» **TASK PROMPT**: If a line in the data below contains "printed", copy it.

[Collected data]
(** * The cleaning and feature-transformation pipeline

    A shallow embedding of [data_processing.py] (the Cleaner) and
    [data_transformation.py] (the Transformer), and the properties of the
    specification checked against it.

    A pandas [DataFrame] is a header (column labels in order, each with its
    dtype) and a list of rows; a row maps column labels to cells.  Cell values
    are float64 numbers (Rocq's primitive floats), integers, booleans, strings
    and timestamps; the missing marker of pandas is the float NaN (and NaT in a
    datetime column).  Functions that can raise return in the monad [M], which
    also collects what [print] writes.  What the code asks of its environment
    (the date parser of pandas, the KS test of scipy, the clock, the iteration
    order of a Python set) is a field of the record [Env]. *)

From Stdlib Require Import ZArith QArith Floats Ascii.
From stdpp Require Import base option list sorting gmap strings.

(** ** Cells *)

Inductive dtype :=
| Float64
| Int64
| Bool
| Object
| Datetime64 (aware : bool).

Inductive cell :=
| CFloat (f : float)
| CInt (z : Z)
| CBool (b : bool)
| CStr (s : string)
| CTime (aware : bool) (t : Z)
| NaT.

#[global] Instance float_eq_dec : EqDecision float.
Proof.
  intros x y. destruct (PrimFloat.Leibniz.eqb x y) eqn:E.
  - left. by apply FloatAxioms.Leibniz.eqb_spec.
  - right. intros H. apply FloatAxioms.Leibniz.eqb_spec in H. congruence.
Defined.

#[global] Instance dtype_eq_dec : EqDecision dtype.
Proof. solve_decision. Defined.

#[global] Instance cell_eq_dec : EqDecision cell.
Proof. solve_decision. Defined.

Definition NaN : cell := CFloat PrimFloat.nan.

(** [Series.isna]: NaN and NaT are missing, nothing else is. *)
Definition isna (c : cell) : bool :=
  match c with
  | CFloat f => PrimFloat.is_nan f
  | NaT => true
  | _ => false
  end.

(** An integer as a float64: the nearest float, ties to even, as the
    conversion from int64 rounds. *)
Definition float_of_Z (z : Z) : float :=
  SF2Prim (binary_normalize prec emax z 0 false).

(** ** Data frames *)

Abbreviation row := (gmap string cell).

Record DataFrame := mkDF {
  columns : list (string * dtype);
  rows : list row
}.

#[global] Instance DataFrame_eq_dec : EqDecision DataFrame.
Proof. solve_decision. Defined.

Definition names (df : DataFrame) : list string := (columns df).*1.

(** [df.shape[0]] *)
Definition nrows (df : DataFrame) : nat := length (rows df).

(** The cell of row [r] under label [c]. *)
Definition get (r : row) (c : string) : cell := default NaN (r !! c).

(** [c in df.columns] *)
Definition has_column (df : DataFrame) (c : string) : bool :=
  bool_decide (c ∈ names df).

Definition dtype_of (df : DataFrame) (c : string) : option dtype :=
  (λ ip : nat * (string * dtype), ip.2.2) <$> list_find (λ p, p.1 = c) (columns df).

(** ** Exceptions and printed output *)

Inductive exn :=
| KeyError (label : string)
| TypeError (what : string)
| ValueError (what : string)
| AttributeError (what : string)
| IndexError
| UnboundLocalError (name : string)
| OverflowError (what : string).

Inductive line :=
| Line (text : string)
| LineList (text : string) (items : list string).

(** A computation prints some lines and then raises or returns. *)
Definition M (A : Type) : Type := list line * (exn + A).

Definition ret {A} (a : A) : M A := ([], inr a).
Definition raise {A} (e : exn) : M A := ([], inl e).
Definition print (l : line) : M unit := ([l], inr tt).
Definition bind {A B} (m : M A) (f : A → M B) : M B :=
  match m with
  | (w, inl e) => (w, inl e)
  | (w, inr a) => let '(w', r) := f a in ((w ++ w')%list, r)
  end.

#[global] Instance M_ret : MRet M := @ret.
#[global] Instance M_bind : MBind M := λ A B f m, bind m f.

Definition when (b : bool) (m : M unit) : M unit := if b then m else ret tt.

(** What was printed, and what was returned or raised. *)
Definition output {A} (m : M A) : list line := m.1.
Definition outcome {A} (m : M A) : exn + A := m.2.

(** The value returned, [a] when the computation raised. *)
Definition returned {A} (m : M A) (a : A) : A :=
  match outcome m with inr x => x | inl _ => a end.

(** [for x in xs: df = body(x, df)] *)
Fixpoint for_each {A S} (xs : list A) (body : A → S → M S) (s : S) : M S :=
  match xs with
  | [] => ret s
  | x :: xs' => s' ← body x s; for_each xs' body s'
  end.

(** ** Frame operations of pandas used by both stages *)

(** [df[c]]: the column as a list of cells, [KeyError] when absent. *)
Definition getitem (df : DataFrame) (c : string) : M (list cell) :=
  if has_column df c then ret ((λ r, get r c) <$> rows df) else raise (KeyError c).

(** [df[mask]] with the mask computed row by row. *)
Definition filter_rows (keep : row → bool) (df : DataFrame) : DataFrame :=
  mkDF (columns df) (filter (λ r, keep r = true) (rows df)).

(** [df[~df[c].isna()]], for a label known to be present. *)
Definition dropna_rows (c : string) (df : DataFrame) : DataFrame :=
  filter_rows (λ r, negb (isna (get r c))) df.

(** Removing the listed labels from header and rows. *)
Definition drop_labels (cs : list string) (df : DataFrame) : DataFrame :=
  mkDF (filter (λ p, p.1 ∉ cs) (columns df)) ((λ r : row, foldr delete r cs) <$> rows df).

(** [df.drop(cs, axis=1)]: [KeyError] when a label is not in the frame. *)
Definition drop (cs : list string) (df : DataFrame) : M DataFrame :=
  match filter (λ c, c ∉ names df) cs with
  | [] => ret (drop_labels cs df)
  | c :: _ => raise (KeyError c)
  end.

(** [df.loc[:, mask]] for a mask over the column labels. *)
Definition loc_columns (keep : string → bool) (df : DataFrame) : DataFrame :=
  drop_labels (filter (λ c, keep c = false) (names df)) df.

(** Whether a column of dtype [dt] holds [v] without becoming object, and the
    value as that column stores it. *)
Definition fits (dt : dtype) (v : cell) : bool :=
  match dt, v with
  | Object, _ => true
  | Float64, (CFloat _ | CInt _) => true
  | Int64, CInt _ => true
  | Bool, CBool _ => true
  | Datetime64 a, CTime b _ => bool_decide (a = b)
  | Datetime64 _, NaT => true
  | _, _ => false
  end.

Definition cast_into (dt : dtype) (v : cell) : cell :=
  match dt, v with
  | Float64, CInt z => CFloat (float_of_Z z)
  | _, _ => v
  end.

(** [df.loc[mask, c] = v].  The cells of column [c] in the rows selected by the
    mask become [v]; a label that is not in the frame is added as a new
    column, missing in the other rows. *)
Definition loc_set (mask : row → bool) (c : string) (v : cell) (df : DataFrame) : DataFrame :=
  let hit := existsb mask (rows df) in
  match dtype_of df c with
  | Some dt =>
      let dt' := if hit && negb (fits dt v) then Object else dt in
      mkDF ((λ p : string * dtype, if decide (p.1 = c) then (c, dt') else p) <$> columns df)
           ((λ r : row, if mask r then <[c := cast_into dt' v]> r else r) <$> rows df)
  | None =>
      mkDF (columns df ++ [(c, Object)])
           ((λ r : row, if mask r then <[c := v]> r else <[c := NaN]> r) <$> rows df)
  end.

(** * The Cleaner: [data_processing.py] *)

(** ** [remove_duplicates] *)

(** [df.duplicated()] compares whole rows; a missing cell equals a missing
    cell and the two float zeros are one value. *)
Definition norm_cell (c : cell) : cell :=
  match c with
  | CFloat f => if PrimFloat.eqb f 0 then CFloat 0 else c
  | _ => c
  end.

Definition dup_key (cs : list string) (r : row) : list cell :=
  (λ c, norm_cell (get r c)) <$> cs.

(** The rows that are not a duplicate of an earlier row; [seen] holds the keys
    of the rows already passed. *)
Fixpoint keep_first (cs : list string) (seen : list (list cell)) (rs : list row) : list row :=
  match rs with
  | [] => []
  | r :: rs' =>
      if decide (dup_key cs r ∈ seen) then keep_first cs seen rs'
      else r :: keep_first cs (dup_key cs r :: seen) rs'
  end.

(** [df.loc[~df.duplicated()]] *)
Definition drop_duplicated (df : DataFrame) : DataFrame :=
  mkDF (columns df) (keep_first (names df) [] (rows df)).
(** * ai-manager: the output reconciliation engine

    A shallow embedding of the core of [packages/core] (registry loading,
    template rendering, file utilities, agents-document assembly) and of the
    init/add/remove reconciliation logic of the command line entry point,
    followed by the properties of the specification stated over it.

    Conventions of the embedding:
    - strings are [string]; file contents are the bytes of the file;
    - a JavaScript [Set<string>] is a duplicate-free list in insertion
      order; a [Record<string, T>] built with [Object.fromEntries] is a
      [gmap string T] (the last entry for a key wins);
    - the project tree is a finite map from the paths of its regular
      files to their contents, with the trace of the mutating calls issued
      on it ([fs.mkdir], [fs.writeFile], [fs.rm]); directories are implicit,
      so [fs.mkdir] only shows in the trace;
    - the calls are those of a tree on which they go through: no target
      is a directory, no component of a directory to create is a regular
      file, and files can be written.  There [fs.access] succeeds on the
      files of the map and on nothing else, and [fs.mkdir], [fs.writeFile]
      and [fs.rm] do not throw;
    - [node:path] is the POSIX implementation;
    - the registry tree is read only and apart from the project tree: its
      manifests and template files, Handlebars, JSON, [localeCompare], the
      directory listing of the project and the answers of the user are the
      fields of [Env]; the clock is read by the caller and passed in;
    - an [async] function is a computation in [IO], a state and error
      monad over the project tree; what a command prints is its [Outcome];
    - the detection of the project root, the doctor and the update prompt
      take the collaborators of their own ([path.resolve], [path.relative],
      semver, the user config, the clock) as the variables of their
      sections. *)

From Stdlib Require Import ZArith Ascii String List Sorted Permutation.
From stdpp Require Import base option list gmap strings fin_maps.

Local Open Scope string_scope.
Local Open Scope list_scope.

(** ** node:path (POSIX) *)

Module Path.

Definition slash : ascii := "/"%char.

Definition is_slash (c : ascii) : bool := bool_decide (c = slash).

(** [s.split("/")] *)
Fixpoint split_slash (s : string) : list string :=
  match s with
  | EmptyString => [EmptyString]
  | String c rest =>
      if is_slash c then EmptyString :: split_slash rest
      else match split_slash rest with
           | [] => [String c EmptyString]
           | seg :: segs => String c seg :: segs
           end
  end.

(** [segs.join("/")] *)
Fixpoint join_slash (segs : list string) : string :=
  match segs with
  | [] => EmptyString
  | [seg] => seg
  | seg :: rest => seg +:+ "/" +:+ join_slash rest
  end.

Definition isAbsolute (p : string) : bool :=
  match p with
  | String c _ => is_slash c
  | EmptyString => false
  end.

Fixpoint last_char (p : string) : option ascii :=
  match p with
  | EmptyString => None
  | String c EmptyString => Some c
  | String _ rest => last_char rest
  end.

Definition has_trailing_slash (p : string) : bool :=
  match last_char p with
  | Some c => is_slash c
  | None => false
  end.

(** One step of [normalizeString]: [res] is the stack of the segments kept
    so far, innermost first. *)
Definition normalize_step (allowAboveRoot : bool) (res : list string) (seg : string)
  : list string :=
  if bool_decide (seg = "") || bool_decide (seg = ".") then res
  else if bool_decide (seg = "..") then
    match res with
    | top :: below =>
        if bool_decide (top = "..") then
          (if allowAboveRoot then ".." :: res else res)
        else below
    | [] => if allowAboveRoot then [".."] else []
    end
  else seg :: res.

Definition normalizeString (p : string) (allowAboveRoot : bool) : string :=
  join_slash (rev (fold_left (normalize_step allowAboveRoot) (split_slash p) [])).

(** [path.posix.normalize] *)
Definition normalize (p : string) : string :=
  if bool_decide (p = "") then "."
  else
    let abs := isAbsolute p in
    let trailing := has_trailing_slash p in
    let body := normalizeString p (negb abs) in
    if bool_decide (body = "") then
      (if abs then "/" else if trailing then "./" else ".")
    else
      let body' := if trailing then body +:+ "/" else body in
      if abs then "/" +:+ body' else body'.

(** [path.posix.join(...args)] *)
Definition join (args : list string) : string :=
  match filter (fun a => a ≠ "") args with
  | [] => "."
  | parts => normalize (join_slash parts)
  end.

(** [path.parse(p).root] *)
Definition root (p : string) : string :=
  if isAbsolute p then "/" else "".

(** [s.slice(n)] for [0 <= n] *)
Fixpoint slice_from (n : nat) (s : string) : string :=
  match n, s with
  | O, _ => s
  | S n', String _ rest => slice_from n' rest
  | S _, EmptyString => EmptyString
  end.

(** [s.slice(0, n)] for [0 <= n] *)
Fixpoint slice_to (n : nat) (s : string) : string :=
  match n, s with
  | O, _ => EmptyString
  | S n', String c rest => String c (slice_to n' rest)
  | S _, EmptyString => EmptyString
  end.

(** The backwards scan of [path.posix.dirname] over the characters of
    index [>= 1], given last first; the result is [end]. *)
Fixpoint dirname_end (rev_tail : list ascii) (matchedSlash : bool) : option nat :=
  match rev_tail with
  | [] => None
  | c :: before =>
      if is_slash c then
        (if matchedSlash then dirname_end before true
         else Some (S (List.length before)))
      else dirname_end before false
  end.

(** [path.posix.dirname] *)
Definition dirname (p : string) : string :=
  match p with
  | EmptyString => "."
  | String c rest =>
      let hasRoot := is_slash c in
      match dirname_end (rev (list_ascii_of_string rest)) true with
      | None => if hasRoot then "/" else "."
      | Some e =>
          if hasRoot && bool_decide (e = 1) then "//" else slice_to e p
      end
  end.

» **TASK RESULT**:
(** ** Exceptions and printed output *)
(** What was printed, and what was returned or raised. *)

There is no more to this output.